▶ PROBLEM TO SOLVE:
Locate, in the data below, the line that contains "sections: two requests" and the line that contains "(** An action"; reproduce exactly those two lines and every line between them, nothing more.

▶ EXERCISE INPUT:
= = =

Lemma call_wf r c : wf r → call_ok r c → ∃ r', run_call c r = (call_result r c, r') ∧ wf r'.
Proof using rng_ok.
  intros W Hc. destruct c as [pkg|u doc pkg defs refs|p symbs occs u|f symbs occs|q u k occ|u].
  - by apply package_wf.
  - by apply file_info_wf.
  - destruct (pkg_store_ok r p symbs occs u W Hc) as (r'&?&?&_). by exists r'.
  - destruct Hc as [fi Hf]. destruct (file_store_ok r f fi symbs occs W Hf) as (r'&?&?&_). by exists r'.
  - destruct Hc as [sd Hsd]. destruct (AddReference_ok r q sd W Hsd u k occ) as (f&sd'&fos'&next'&Hrun&Hu&_).
    exists (updated r q sd' fos' next'). cbn. unfold sbind. rewrite Hrun. split; [done|].
    by apply updated_wf.
  - cbn [run_call call_result]. destruct (lacks_package r u) eqn:Hl; [by apply clear_panics|].
    unfold lacks_package in Hl. destruct (Documents r !! u) as [d|] eqn:Hd.
    + destruct (wf_documents _ W _ _ Hd) as [fi Hfi]. cbn in Hl. rewrite Hfi in Hl.
      destruct (Package fi) as [p|] eqn:Hp; [|done].
      destruct (ClearReferences_run rng rng_ok r u d fi p W Hd Hfi Hp) as (r'&Hrun&C).
      exists r'. split; [done|]. by eapply cleared_wf.
    + exists r. split; [|done]. unfold ClearReferences. by rewrite sbind_get, Hd.
Qed.
End steps.

(** ** A symbol that is new *)

Definition references_of (u : URI) (occs : list Model.Occurrence) : gmap string (list FileOccurences) :=
  match List.filter (λ occ, negb (is_definition occ)) occs with
  | [] => ∅
  | l => {["local" := [mkFileOccurences l u]]}
  end.

Lemma stored_new `{Bindings} u info occs :
  stored u (Some info) (Some occs) None =
  let def := last (List.filter is_definition occs) in
  Some (mkView info def ((λ occ, ScipOccurrenceToLocationLink u occ None) <$> def) (references_of u occs)).
Proof.
  unfold stored. cbn [default from_option]. f_equal.
  induction occs as [|occ occs IH] using rev_ind; [done|]. rewrite foldl_snoc, IH.
  unfold references_of, occ_view. rewrite !List.filter_app. cbn [List.filter].
  destruct (is_definition occ); cbn [negb].
  - rewrite last_snoc, app_nil_r. done.
  - rewrite app_nil_r. unfold add_view. cbn. f_equal.
    destruct (List.filter (λ occ, negb (is_definition occ)) occs) as [|o l]; cbn [app]; [done|].
    rewrite lookup_singleton_eq. cbn. rewrite bool_decide_true by done.
    unfold singletonM, map_singleton. by rewrite insert_insert_eq.
Qed.

(** ** Main theorems *)

Section main.
Context `{Bindings} (rng : ∀ A, gmap string A → list (string * A)).
Context (rng_ok : ∀ A (m : gmap string A), rng A m ≡ₚ map_to_list m).

(** What is left of the data [sd] of a symbol of [o]. *)
Definition after_clear (r : registryImpl) (u : URI) (p : ptr) (refs : list ptr) (o : owner) (sd : SymbolData)
    : sview :=
  let gone := bool_decide (o = OPkg p) && bool_decide (TargetURI <$> SLocation sd = Some u) in
  mkView (Info sd) (if gone then None else SDefinition sd) (if gone then None else SLocation sd)
    ((λ l : list ptr, (λ f, if bool_decide (f ∈ refs) then mkFileOccurences [] (file (read_fo r f))
                           else read_fo r f) <$> l) <$> References sd).

Lemma cleared_view r r' u p refs o s q sd :
  wf r → cleared r r' u p refs → slot r o s = Some q → sds r !! q = Some sd →
  view r' q = Some (after_clear r u p refs o sd).
Proof.
  intros W C Hq Hsd. unfold view. rewrite (cl_sds _ _ _ _ _ C), Hsd. cbn.
  assert (Hown : bool_decide (q ∈ symbols_of r p) = bool_decide (o = OPkg p)).
  { apply bool_decide_ext. rewrite symbols_of_in. split.
    - intros [s' Hs']. by destruct (wf_slot_inj _ W _ _ _ _ _ Hq Hs').
    - intros ->. by exists s. }
  rewrite Hown. f_equal. unfold after_clear.
  assert (Hread : ∀ f k i, sd_ref sd k i = Some f → read_fo r' f =
    if bool_decide (f ∈ refs) then mkFileOccurences [] (file (read_fo r f)) else read_fo r f).
  { intros f k i Hf. assert (Hr : ref_at r q k i = Some f) by (unfold ref_at; by rewrite Hsd).
    destruct (wf_ref _ W _ _ _ _ Hr) as [fo Hfo]. unfold read_fo. rewrite (cl_fos _ _ _ _ _ C), Hfo. cbn.
    by case_bool_decide. }
  assert (Hrefs : ((λ l : list ptr, read_fo r' <$> l) <$> References sd) =
    ((λ l : list ptr, (λ f, if bool_decide (f ∈ refs) then mkFileOccurences [] (file (read_fo r f))
      else read_fo r f) <$> l) <$> References sd)).
  { apply map_eq. intros k. rewrite !lookup_fmap. destruct (References sd !! k) as [l|] eqn:Hl; [|done].
    cbn. f_equal. apply list_fmap_ext. intros i f Hf. apply (Hread f k i). unfold sd_ref. by rewrite Hl. }
  unfold view_sd. cbv zeta. rewrite <- Hrefs. destruct (bool_decide (o = OPkg p)); cbn [andb]; [|done].
  unfold clear_sd. destruct (SLocation sd) as [loc|] eqn:Hloc; cbn.
  - rewrite (bool_decide_ext (Some (TargetURI loc) = Some u) (TargetURI loc = u)) by (split; congruence).
    destruct (bool_decide (TargetURI loc = u)); cbn; by rewrite ?Hloc.
  - by rewrite Hloc.
Qed.

(** C39: The registry kept wholly in memory is well formed when it is empty:
    pointers are valid, the data of a symbol has one owner, a list of
    occurrences one place among references, and no lock is held. From every
    well-formed registry each call that changes it (getOrCreatePackage,
    NewFileInfo, the two storeLocalSymbols, AddReference, ClearReferences), on
    objects that exist, ends without deadlock in a well-formed registry,
    whatever the order of maps; it panics exactly when it is ClearReferences of
    a document without a package. A write of an existing file to the field
    Documents, as the tests do it, keeps the registry well formed. *)
Theorem registry_invariant :
  (∀ root, wf (empty_registry root)) ∧
  ∀ r, wf r →
    (∀ c, call_ok r c → ∃ r', run_call rng c r = (call_result r c, r') ∧ wf r') ∧
    (∀ u d, is_Some (infos r !! d) → wf (put_document u d r)).
Proof using rng_ok.
  split; [apply empty_wf|]. intros r W. split.
  - intros c Hc. by apply call_wf.
  - intros u d. by apply put_document_wf.
Qed.

(** Storing the symbols and occurrences of a document in a package or a file
    changes what is held of each symbol of that owner as a fold over its
    occurrences says, and of no other, whatever the order of the maps; of a
    symbol not known before it holds the information, the last definition
    with its location, and the other occurrences as one entry of the file. *)
Theorem storeLocalSymbols_view r symbs occs u p f fi :
  wf r → is_Some (pkgs r !! p) → infos r !! f = Some fi →
  (∃ r', pkg_storeLocalSymbols rng p symbs occs u r = (Ok tt, r') ∧ wf r' ∧ shape r' = shape r ∧
    ∀ o s, sym_view r' o s =
      if decide (o = OPkg p) then stored u (symbs !! s) (occs !! s) (sym_view r (OPkg p) s)
      else sym_view r o s) ∧
  (∃ r', file_storeLocalSymbols rng f symbs occs r = (Ok tt, r') ∧ wf r' ∧ shape r' = shape r ∧
    ∀ o s, sym_view r' o s =
      if decide (o = OFile f) then stored (FURI fi) (symbs !! s) (occs !! s) (sym_view r (OFile f) s)
      else sym_view r o s) ∧
  ∀ info l, stored u (Some info) (Some l) None =
    let def := last (List.filter is_definition l) in
    Some (mkView info def ((λ occ, ScipOccurrenceToLocationLink u occ None) <$> def) (references_of u l)).
Proof using rng_ok.
  intros W Hp Hf. split_and!; [by apply pkg_store_ok|by apply file_store_ok|apply stored_new].
Qed.

(** [ClearReferences] of a document forgets the document, removes the
    definitions of the symbols of its package that are in it, and empties its
    external references wherever they are shared; all else is kept. *)
Theorem ClearReferences_exact r u d fi p :
  wf r → Documents r !! u = Some d → infos r !! d = Some fi → Package fi = Some p →
  ∃ r', ClearReferences rng u r = (Ok tt, r') ∧ wf r' ∧
    Documents r' = delete u (Documents r) ∧ Packages r' = Packages r ∧
    ∀ o s, slot r' o s = slot r o s ∧
      ∀ q sd, slot r o s = Some q → sds r !! q = Some sd →
        view r' q = Some (after_clear r u p (ExternalRefs fi) o sd).
Proof using rng_ok.
  intros W Hd Hfi Hp. destruct (ClearReferences_run rng rng_ok r u d fi p W Hd Hfi Hp) as (r'&Hrun&C).
  exists r'. split_and!; [done|by eapply cleared_wf|apply C|apply C|].
  intros o s. split; [by eapply cleared_slot|]. intros q sd Hq Hsd. by eapply cleared_view.
Qed.

(** Without a package the external references are emptied, and then the nil
    pointer is dereferenced: the document stays. *)
Theorem ClearReferences_no_package r u d fi :
  wf r → Documents r !! u = Some d → infos r !! d = Some fi → Package fi = None →
  ∃ fos', ClearReferences rng u r = (Panic, set_fos fos' r) ∧
    ∀ f, f ∈ ExternalRefs fi → ∃ fo, fos' !! f = Some fo ∧ FullRegistry.Occurrences fo = [].
Proof.
  intros W Hd Hfi Hp. destruct (wf_info _ W _ _ Hfi) as [_ I2].
  destruct (clear_refs_ok (ExternalRefs fi) r I2) as (fos'&Hrun&Hfos). exists fos'. split.
  - unfold ClearReferences. rewrite sbind_get, Hd. unfold sbind at 1, deref at 1. rewrite Hfi.
    by rewrite (sbind_ok _ _ _ _ _ Hrun), Hp.
  - intros f Hf. rewrite Hfos. destruct (I2 f Hf) as [fo ->]. cbn. rewrite bool_decide_true by done. by eexists.
Qed.

(** After the local symbols of a document are stored, the lookup at the
    position of an occurrence of one of them finds the occurrence and the data
    of the symbol, which holds what was stored. *)
Theorem local_symbol_roundtrip r u d fi doc symbs occs pos occ l :
  wf r → Documents r !! u = Some d → infos r !! d = Some fi → FDocument fi = Some doc →
  Occurrences.GetOccurrenceForPosition (Model.Occurrences doc) pos = Ok (Some occ) →
  IsLocalSymbol (Model.OSymbol occ) = true → occs !! Model.OSymbol occ = Some l →
  ∃ r' q, file_storeLocalSymbols rng d symbs occs r = (Ok tt, r') ∧
    GetSymbolForPosition u pos r' = (Ok (Some occ, Some q), r') ∧
    view r' q = stored (FURI fi) (symbs !! Model.OSymbol occ) (Some l) (sym_view r (OFile d) (Model.OSymbol occ)).
Proof using rng_ok.
  intros W Hd Hfi Hdoc Hocc Hlocal Hl.
  destruct (file_store_ok rng rng_ok r d fi symbs occs W Hfi) as (r'&Hrun&W'&Hshape&Hv).
  specialize (Hv (OFile d) (Model.OSymbol occ)). rewrite decide_True in Hv by done. rewrite Hl in Hv.
  unfold sym_view at 1 in Hv. destruct (slot r' (OFile d) (Model.OSymbol occ)) as [q|] eqn:Hq; [|done].
  exists r', q. split_and!; [done| |done]. unfold GetSymbolForPosition. rewrite sbind_get.
  assert (Hd' : Documents r' !! u = Some d) by (unfold shape in Hshape; congruence). rewrite Hd'.
  unfold slot in Hq. cbn in Hq. destruct (infos r' !! d) as [fi'|] eqn:Hfi'; [|done]. cbn in Hq.
  destruct (shape_info _ _ _ _ Hshape Hfi') as (fi0&Hfi0&_&Hdoc'&_).
  assert (fi0 = fi) as -> by congruence.
  unfold sbind at 1, deref at 1. rewrite Hfi', Hdoc', Hdoc, Hocc. unfold sbind at 1. cbn [lift_res].
  rewrite Hlocal, bool_decide_true; [by rewrite Hq|]. intros He. by rewrite He, lookup_empty in Hq.
Qed.
End main.

(** ** Instances *)

Definition in_order (A : Type) (m : gmap string A) : list (string * A) := map_to_list m.
Lemma in_order_ok A (m : gmap string A) : in_order A m ≡ₚ map_to_list m.
Proof. done. Qed.
(* ===== verification/PersistentNotifierProof.v ===== *)
(** * Interleavings of the persistent notifications

    Theorems about [PersistentNotifier] over every interleaving of callers,
    goroutines and changes of the session repository: the invariant of handlers
    and manager, that senders never meet a closed channel unless the last [Done]
    comes between the two critical sections of a [StartNotification], that the
    goroutines of a handler without users end after showing all updates, and
    that the manager keeps the laws on which the notifier of index loads relies. *)

From stdpp Require Import base gmap list strings sorting fin_maps.
From Stdlib Require Import ZArith Lia.
From S2P Require Import Prelude Session IndexNotifier PersistentNotifier.

Local Open Scope Z_scope.

Module PersistentProof.
Import Persistent.

Section proofs.
Context {R : Type} `{RepositoryLaws R} `{RangeOrderLaws}.
Context (factory_UUID : N → uuid).
Context (ide : list (uuid * GatewayCall) → uuid → GatewayCall → option error).
Notation M := (manager R).
Notation act := (act factory_UUID ide).
Notation action := (action (R := R)).
Implicit Types m : M.

(** ** What the operations do to the manager *)

Definition add_calls (cs : list (uuid * GatewayCall)) m : M :=
  mkManager (sessions m) (managers m) (handlers m) (startingAt m) (gatewayCalls m ++ cs) (uuids m).

Lemma add_calls_nil m : add_calls [] m = m.
Proof. destruct m. unfold add_calls. cbn. by rewrite app_nil_r. Qed.
Lemma add_calls_app cs cs' m : add_calls cs' (add_calls cs m) = add_calls (cs ++ cs') m.
Proof. unfold add_calls. cbn. by rewrite app_assoc. Qed.

Lemma gateway_calls u c m : (gateway ide u c m).2 = add_calls [(u, c)] m.
Proof. done. Qed.

Lemma try_gateway u c m :
  (try_ (gateway ide u c) ;;; sret tt) m = (Ok tt, add_calls [(u, c)] m).
Proof. unfold sbind, try_, gateway. by destruct (ide _ _ _). Qed.

Lemma for_sessions_gateway l c m :
  for_sessions l (λ s, gateway ide (UUID s) c) m
  = (Ok tt, add_calls ((λ s, (UUID s, c)) <$> l) m).
Proof.
  unfold for_sessions. revert m. induction l as [|s l IH]; intros m; cbn [forM_ fmap list_fmap].
  - by rewrite add_calls_nil.
  - rewrite (sbind_ok _ _ _ _ _ (try_gateway (UUID s) c m)), IH. by rewrite add_calls_app.
Qed.

Lemma for_sessions_init l tok title m :
  ∃ cs, for_sessions l (λ s, initNotification ide tok s title) m = (Ok tt, add_calls cs m) ∧
    ∀ s, s ∈ l → (UUID s, WorkDoneProgressCreate tok) ∈ cs.
Proof.
  unfold for_sessions. revert m. induction l as [|s l IH]; intros m; cbn [forM_].
  { exists []. rewrite add_calls_nil. split; [done|]. by intros s ?%elem_of_nil. }
  assert (∃ cs, (try_ (initNotification ide tok s title) ;;; sret tt) m = (Ok tt, add_calls cs m) ∧
    (UUID s, WorkDoneProgressCreate tok) ∈ cs) as (cs&Hrun&Hin).
  { unfold initNotification, sbind, try_, gateway.
    destruct (ide (gatewayCalls m) _ _); [|destruct (ide _ _ _)]; eexists; (split; [|by left]);
      [reflexivity|unfold add_calls; cbn; by rewrite <- app_assoc..]. }
  rewrite (sbind_ok _ _ _ _ _ Hrun). destruct (IH (add_calls cs m)) as (cs'&->&Hin').
  exists (cs ++ cs'). rewrite add_calls_app. split; [done|]. set_solver.
Qed.

Lemma GetAll_ok m ws : repo_ok (sessions m) →
  ∃ l, GetAllSessions ws m = (Ok l, m) ∧ repo_GetAllFromWorkspaceRoot (sessions m) ws = Ok l.
Proof.
  intros Hok. destruct (repo_GetAll_spec (sessions m) ws Hok) as (l&Hl&_).
  exists l. unfold GetAllSessions. by rewrite Hl.
Qed.

(** The sessions of a workspace. *)
Definition sessions_of m (ws : string) : list Session :=
  match repo_GetAllFromWorkspaceRoot (sessions m) ws with Ok l => l | _ => [] end.

Lemma on_handler_ok {A} h x (f : notificationHandlerImpl → gores (A * notificationHandlerImpl)) a x' m :
  handlers m !! h = Some x → f x = Ok (a, x') → on_handler h f m = (Ok a, set_handler h x' m).
Proof. intros Hx Hf. unfold on_handler. by rewrite Hx, Hf. Qed.

Lemma set_handler_id h x m : handlers m !! h = Some x → set_handler h x m = m.
Proof. intros Hx. destruct m. unfold set_handler. cbn in *. by rewrite insert_id. Qed.
Lemma set_handler_twice h x x' m : set_handler h x' (set_handler h x m) = set_handler h x' m.
Proof. unfold set_handler. cbn. by rewrite insert_insert_eq. Qed.
Lemma set_handler_lookup h x m : handlers (set_handler h x m) !! h = Some x.
Proof. apply lookup_insert_eq. Qed.

Lemma read_handler_ok h x m : handlers m !! h = Some x → read_handler h m = (Ok x, m).
Proof.
  intros Hx. unfold read_handler. rewrite (on_handler_ok _ x _ x x) by done. by rewrite set_handler_id.
Qed.
(** The look at the pending runs and the entry of a run are separate critical
    sections: two requests for one command that both look first both run it, the
    second entry replaces the first, and the end of the session cancels only the
    second run. *)
Theorem executeCommand_race ctx params s a args
    (Hruns : runs (set_enabled {[UUID s := [a]]} New) ctx params s a args)
    (Hfresh : factory_UUID 0 ≠ factory_UUID 1) :
  let c := set_enabled {[UUID s := [a]]} New in
  let t1 := factory_UUID 0 in
  let t2 := factory_UUID 1 in
  exec_check sessions ctx params c = (Ok (Some (s, a, args)), c) ∧
  ∃ c1 c2 c3, exec_add factory_UUID s a args c = (Ok t1, c1) ∧
    exec_add factory_UUID s a args c1 = (Ok t2, c2) ∧
    endSession (UUID s) (both_running t1 t2 c2) = (Ok tt, c3) ∧
    t2 ∈ cancelled c3 ∧ t1 ∉ cancelled c3 ∧ t1 ∈ pendingCmds c3.
Proof.
  intros c t1 t2. split; [by rewrite (exec_check_run c ctx params s a args Hruns)|].
  destruct (exec_add factory_UUID s a args c) as [r1 c1] eqn:E1.
  destruct (exec_add factory_UUID s a args c1) as [r2 c2] eqn:E2.
  destruct (endSession_run (UUID s) (both_running t1 t2 c2)) as (c3&Hrun&_&Hp&Hx).
  exists c1, c2, c3. unfold exec_add in E1, E2. injection E1 as <- <-. injection E2 as <- <-.
  assert (Ht : GetInProgressActionRunTokens (UUID s) (AddInProgressAction (task s a args) t2
    (AddInProgressAction (task s a args) t1 ∅)) = [t2]).
  { unfold AddInProgressAction, GetInProgressActionRunTokens.
    rewrite insert_insert_eq, insert_empty, map_to_list_singleton. cbn. by rewrite bool_decide_true. }
  split_and!; [done|done|exact Hrun|..]; rewrite ?Hp, ?Hx;
    change (pendingActionRuns _) with (AddInProgressAction (task s a args) t2
      (AddInProgressAction (task s a args) t1 ∅)); rewrite Ht; cbn -[union]; set_solver.
Qed.
End runs.

(** ** Samples *)

Definition sample_session : Session := mkSession 5%N (Some 1%N) None "/w" "" [] true.
Definition sample_sessions : repository := mkRepository {[5%N := SessionToModel sample_session]} 1.
Definition sample_ctx : Context := mkContext (Some 5%N).
Definition sample_range : Range := mkRange (mkPosition 2 0) (mkPosition 3 4).
Definition sample_doc (v : Z) : TextDocumentItem := mkTextDocumentItem "file:///w/A.java" "java" v [].
Definition sample_docs (v : Z) (_ : Context) (_ : URI) : gores TextDocumentItem := Ok (sample_doc v).
(** An action that offers a code action, and one that fails. *)
Definition sample_action : Action := mkAction (λ _ _, true) "cmd" (λ _ _, true)
  (λ doc, Ok [ResultCodeAction (NewCodeActionWithRange sample_range "title" "cmd" Refactor argsEmpty)])
  (λ _ _ _ es, (Ok tt, es ++ [LogMessage "ran" MessageInfo]))
  (λ _ _, Ok (Some (mkProgressInfoParams "t" "m"))).
Definition failing_action : Action := mkAction (λ _ _, true) "cmd" (λ _ _, true)
  (λ doc, Err (EText "broken")) (λ _ _ _ es, (Ok tt, es)) (λ _ _, Ok None).
Definition sample_enabled : gmap uuid (list Action) := {[5%N := [sample_action]]}.
#[local] Instance sample_action_laws : ActionLaws sample_action.
Proof. split. intros doc. eexists. split; [reflexivity|]. constructor; [|constructor]. by left. Qed.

= = =

▶ EXERCISE RESPONSE:
    sections: two requests for one command that both look first both run it, the
    second entry replaces the first, and the end of the session cancels only the
    second run. *)
Theorem executeCommand_race ctx params s a args
    (Hruns : runs (set_enabled {[UUID s := [a]]} New) ctx params s a args)
    (Hfresh : factory_UUID 0 ≠ factory_UUID 1) :
  let c := set_enabled {[UUID s := [a]]} New in
  let t1 := factory_UUID 0 in
  let t2 := factory_UUID 1 in
  exec_check sessions ctx params c = (Ok (Some (s, a, args)), c) ∧
  ∃ c1 c2 c3, exec_add factory_UUID s a args c = (Ok t1, c1) ∧
    exec_add factory_UUID s a args c1 = (Ok t2, c2) ∧
    endSession (UUID s) (both_running t1 t2 c2) = (Ok tt, c3) ∧
    t2 ∈ cancelled c3 ∧ t1 ∉ cancelled c3 ∧ t1 ∈ pendingCmds c3.
Proof.
  intros c t1 t2. split; [by rewrite (exec_check_run c ctx params s a args Hruns)|].
  destruct (exec_add factory_UUID s a args c) as [r1 c1] eqn:E1.
  destruct (exec_add factory_UUID s a args c1) as [r2 c2] eqn:E2.
  destruct (endSession_run (UUID s) (both_running t1 t2 c2)) as (c3&Hrun&_&Hp&Hx).
  exists c1, c2, c3. unfold exec_add in E1, E2. injection E1 as <- <-. injection E2 as <- <-.
  assert (Ht : GetInProgressActionRunTokens (UUID s) (AddInProgressAction (task s a args) t2
    (AddInProgressAction (task s a args) t1 ∅)) = [t2]).
  { unfold AddInProgressAction, GetInProgressActionRunTokens.
    rewrite insert_insert_eq, insert_empty, map_to_list_singleton. cbn. by rewrite bool_decide_true. }
  split_and!; [done|done|exact Hrun|..]; rewrite ?Hp, ?Hx;
    change (pendingActionRuns _) with (AddInProgressAction (task s a args) t2
      (AddInProgressAction (task s a args) t1 ∅)); rewrite Ht; cbn -[union]; set_solver.
Qed.
End runs.

(** ** Samples *)

Definition sample_session : Session := mkSession 5%N (Some 1%N) None "/w" "" [] true.
Definition sample_sessions : repository := mkRepository {[5%N := SessionToModel sample_session]} 1.
Definition sample_ctx : Context := mkContext (Some 5%N).
Definition sample_range : Range := mkRange (mkPosition 2 0) (mkPosition 3 4).
Definition sample_doc (v : Z) : TextDocumentItem := mkTextDocumentItem "file:///w/A.java" "java" v [].
Definition sample_docs (v : Z) (_ : Context) (_ : URI) : gores TextDocumentItem := Ok (sample_doc v).
(** An action that offers a code action, and one that fails. *)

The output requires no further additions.